Youngsters today are rather adept users of technology. Most children of primary school age can quite comfortably use a tablet, a smartphone, a Chromebook, and more. Kids know how to access games, link internet-connected toys to their devices, and connect with friends through gaming platforms.
A Statista survey from August 2020 showed that 46 percent of US parents said their children spend around two to three hours each day on a smart device. Three percent of parents even reported device usage at around eight to nine hours per day.
It’s fair to say our children are online, a lot. This can cause some anxiety in parents who are unsure of how to secure their children’s devices properly. Not only do parents need to ensure their kids are using the internet in an age-appropriate way, but they also need to make sure kids don’t place themselves in a compromised position and inadvertently download malware.

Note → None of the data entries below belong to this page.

Lemma prepend_body_inv_full (t : string) (r r' : series) :
  t <> "none" -> prepend_body t r = Ok r' ->
  exists xd xm xk d0 nd k0 nk,
    disparity r !! t = Some xd /\ mser r !! t = Some xm
    /\ tracking r !! t = Some xk
    /\ disparity r !! "none" = Some (d0 :: nd)
    /\ tracking r !! "none" = Some (k0 :: nk)
    /\ r' = Series (<[t := d0 :: xd]> (disparity r))
                   (<[t := d0 :: xm]> (mser r))
                   (<[t := k0 :: xk]> (tracking r)).
Proof.
  intros Hne. unfold prepend_body, getitem.
  destruct (disparity r !! t) as [xd|]; [|discriminate].
  destruct (disparity r !! "none") as [[|d0 nd]|] eqn:Hnd; try discriminate.
  cbn [mbind outcome_bind first].
  destruct (mser r !! t) as [xm|]; [|discriminate].
  cbn [mbind outcome_bind].
  rewrite lookup_insert_ne, Hnd by congruence.
  cbn [mbind outcome_bind first].
  destruct (tracking r !! t) as [xk|]; [|discriminate].
  destruct (tracking r !! "none") as [[|k0 nk]|]; try discriminate.
  cbn [mbind outcome_bind first]. intros [= <-].
  exists xd, xm, xk, d0, nd, k0, nk. repeat split; reflexivity.
Qed.

Lemma prepend_loop_exact (ts : list string) :
  NoDup ts -> ~ In "none" ts ->
  forall (r r' : series) (log log' : list string),
    for_each ts (fun t r => io_lift (prepend_body t r)) r log
    = (log', Ok r') ->
    forall t, In t ts -> prepended r r' t.
Proof.
  induction ts as [|t ts IH]; intros Hnd Hnone r r' log log' E;
    [intros t []|].
  pose proof Hnd as Hnd0.
  apply NoDup_cons in Hnd as [Hnotin Hnd].
  rewrite list_elem_of_In in Hnotin.
  assert (Hne : t <> "none").
  { intros ->. apply Hnone. left. reflexivity. }
  rewrite for_each_cons in E. unfold io_bind, io_lift at 1 in E.
  destruct (prepend_body t r) as [r1| |] eqn:E1; try discriminate E.
  destruct (prepend_body_inv_full t r r1 Hne E1)
    as (xd & xm & xk & d0 & nd & k0 & nk & Hd & Hm & Hk & _ & _ & ->).
  destruct (prepend_loop_heads ts Hnd (fun H => Hnone (or_intror H))
              _ r' log log' E) as [Hframe _].
  intros t' [<-|Hin].
  - destruct (Hframe t Hnotin) as (F1 & F2 & F3).
    cbn [disparity mser tracking] in F1, F2, F3.
    rewrite lookup_insert_eq in F1, F2, F3.
    exists xd, xm, xk, d0, k0. auto 10.
  - destruct (IH Hnd (fun H => Hnone (or_intror H)) _ r' log log' E t' Hin)
      as (yd & ym & yk & e0 & c0 & Yd & Ym & Yk & Y').
    cbn [disparity mser tracking] in Yd, Ym, Yk.
    assert (t <> t') by (intros ->; contradiction).
    rewrite lookup_insert_ne in Yd, Ym, Yk by assumption.
    exists yd, ym, yk, e0, c0. auto.
Qed.
(** * score.py: the ResNet50 inference wrapper (class [MLModel])

    A shallow embedding of the [score.py] module that the notebook
    [create_resnet50_icpu_inference_engine.ipynb] writes out, and the
    properties of its [Preprocess], [Postprocess] and [Score] methods and of
    the label file that [__init__] reads.

    Conventions of the embedding:
    - a NumPy array is a record of its shape and its elements in row-major
      (C) order; images hold 8-bit samples;
    - the element type is a [Dtype]: the comparison used by NumPy's sort,
      conversion from an integer and true division.  Two instances are given,
      IEEE binary64 (what NumPy uses for a Python list of floats) and exact
      rationals; the session's own outputs are float32, which the theorems
      stated for every [Dtype] cover;
    - a Python call either returns a value or raises; every method also
      appends to the log written by [PrintGetExceptionDetails];
    - the library routines whose code is not part of [score.py] are
      interfaces: [np.sort] and [np.argsort] are any pair of routines with
      the documented results ([NumPy]), [cv2.cvtColor] is any routine that
      swaps the channels of a colour image ([OpenCV]), and the session is a
      field of the model.  The properties are stated for all of them; the
      implementations given here serve to run the code on examples and to
      show what the interfaces leave open. *)

From Stdlib Require Import String Ascii.
From Stdlib Require Import List Arith ZArith Lia Bool QArith Floats Sorted Permutation.
Import ListNotations.

Set Implicit Arguments.
Local Close Scope Q_scope.
Local Open Scope nat_scope.
Local Open Scope list_scope.

(** ** Python calls: exceptions and the log *)

Module Py.

(** The exception classes the wrapper can meet. *)
Inductive exn : Type :=
| IndexError      (* sequence index out of range; too many indices *)
| TypeError       (* an array used as a list index *)
| AxisError       (* sort along the last axis of a 0-d array *)
| ValueError      (* axes do not match the array *)
| CvError         (* cv2.error *)
| RuntimeError    (* onnxruntime, given an input it cannot use *)
| SessionError (code : nat).  (* any other failure of onnxruntime *)

Inductive outcome (A : Type) : Type :=
| Returns (a : A)
| Raises (e : exn).
Arguments Raises {A} e.

(** What [logging.info] received, oldest first. *)
Definition log := list exn.

Definition py (A : Type) : Type := (outcome A * log)%type.

Definition ret {A} (a : A) : py A := (Returns a, []).
Definition raise {A} (e : exn) : py A := (Raises e, []).

Definition bind {A B} (m : py A) (k : A -> py B) : py B :=
  match m with
  | (Returns a, l) => let (r, l') := k a in (r, l ++ l')
  | (Raises e, l) => (Raises e, l)
  end.

(** [try: body / except: handler] with a bare [except]. *)
Definition try_except {A} (body : py A) (handler : exn -> py A) : py A :=
  match body with
  | (Returns a, l) => (Returns a, l)
  | (Raises e, l) => let (r, l') := handler e in (r, l ++ l')
  end.

End Py.
Import Py.

Declare Scope py_scope.
Delimit Scope py_scope with py.
Notation "x <- m ;; k" := (bind m (fun x => k))
  (at level 61, m at next level, right associativity) : py_scope.
Local Open Scope py_scope.

(** [PrintGetExceptionDetails()]: formats the exception in flight and hands
    it to [logging.info]; returns nothing. *)
Definition PrintGetExceptionDetails (exValue : exn) : py unit :=
  (Returns tt, [exValue]).

(** A method body of the shape
    [try: ... return v / except: PrintGetExceptionDetails()]:
    on an exception the method logs it and falls off its end, returning
    [None].  [Some v] is a returned value [v]. *)
Definition guarded {A} (body : py (option A)) : py (option A) :=
  try_except body (fun e => _ <- PrintGetExceptionDetails e ;; ret None).

(** [return v] *)
Definition return_ {A} (v : A) : py (option A) := ret (Some v).

(** ** Element types *)

Class Dtype : Type := {
  scalar : Type;
  lt : scalar -> scalar -> bool;      (* the order NumPy sorts by *)
  of_int : Z -> scalar;               (* conversion of an integer *)
  truediv : scalar -> scalar -> scalar
}.

(** IEEE 754 binary64.  NumPy's sort compares with
    [a < b || (b != b && a == a)], which puts NaN last. *)
Definition float_lt (a b : float) : bool :=
  (PrimFloat.ltb a b || (negb (PrimFloat.eqb b b) && PrimFloat.eqb a a))%bool.

(** [float(z)], exact while [|z| < 2^53]; the code converts 100, 255 and
    8-bit samples. *)
Definition float_of_int (z : Z) : float :=
  match z with
  | Z0 => PrimFloat.zero
  | Zpos _ => PrimFloat.of_uint63 (Uint63.of_Z z)
  | Zneg _ => PrimFloat.opp (PrimFloat.of_uint63 (Uint63.of_Z (Z.opp z)))
  end.

#[export] Instance float64 : Dtype := {
  scalar := float;
  lt := float_lt;
  of_int := float_of_int;
  truediv := PrimFloat.div
}.

(** Exact rationals: the arithmetic the floating-point code approximates. *)
Definition Q_lt (a b : Q) : bool :=
  match Qcompare a b with Lt => true | _ => false end.

#[export] Instance rational : Dtype := {
  scalar := Q;
  lt := Q_lt;
  of_int := inject_Z;
  truediv := Qdiv
}.

(** [x >= y] in the order NumPy sorts by. *)
Definition geq {D : Dtype} (x y : scalar) : Prop := lt x y = false.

Here are some tip tips for parents on how to secure your children’s devices:
Use Parental Controls
Parental controls allow you to limit the content your children can search for or find online, meaning you can restrict access to content that is not appropriate. If you have younger children, under the age of 13, for example, your parental controls should be stricter. As kids get older and have a greater awareness, you can loosen the controls.
Talk to Your Kids
Chatting to your little ones about the internet and about some of the potential dangers is important. It shows that you’re invested in keeping them safe online and educates them about the risks. Teach children about ‘online stranger danger’ and make sure they understand that digital strangers shouldn’t be trusted. Remind kids to never give away any personal information, such as the town they live in.
Hide Their Location
Most smart devices have in-built geotagging and location services; even sharing a picture can mean your child is revealing their physical location through metadata. Teach older children how to hide their location by turning off location services and explain why it matters. Downloading a VPN is another way to shield both kids’ internet activity and true location from any prying eyes.
Lead by Example
If you’re a careful internet user, you can impart this wisdom to your children. Teach them about basic digital hygiene such as password best practices, checking the veracity of apps before downloading, keeping device operating systems updated, and using security software.
Be Social Media Savvy
If you have older children, there’s a high chance they are using social media sites such as TikTok and Instagram. Even much younger children may have a Facebook account so they can use Messenger. Teach children that every single thing they share or post contributes to their digital footprint. Assume that anything posted online is permanent, even if the content is deleted, someone else could have saved it beforehand. Ask children to be selective about who they share with and show them how to adjust their privacy settings.
Check Which Toys are Internet Connected
Many toys today are smart devices in their own right, from teddy bears that link to the family’s wifi to your child’s tablet to Playstations and other gaming consoles. These toys can be used by third parties to gain access to your children; the doll My Friend Cayla, was recently named an “illegal espionage apparatus” by the German Federal Network Agency.
Cayla isn’t the only toy that can feed information about your child to others. You should do your research on any smart toy you’re considering and double-check how secure it is.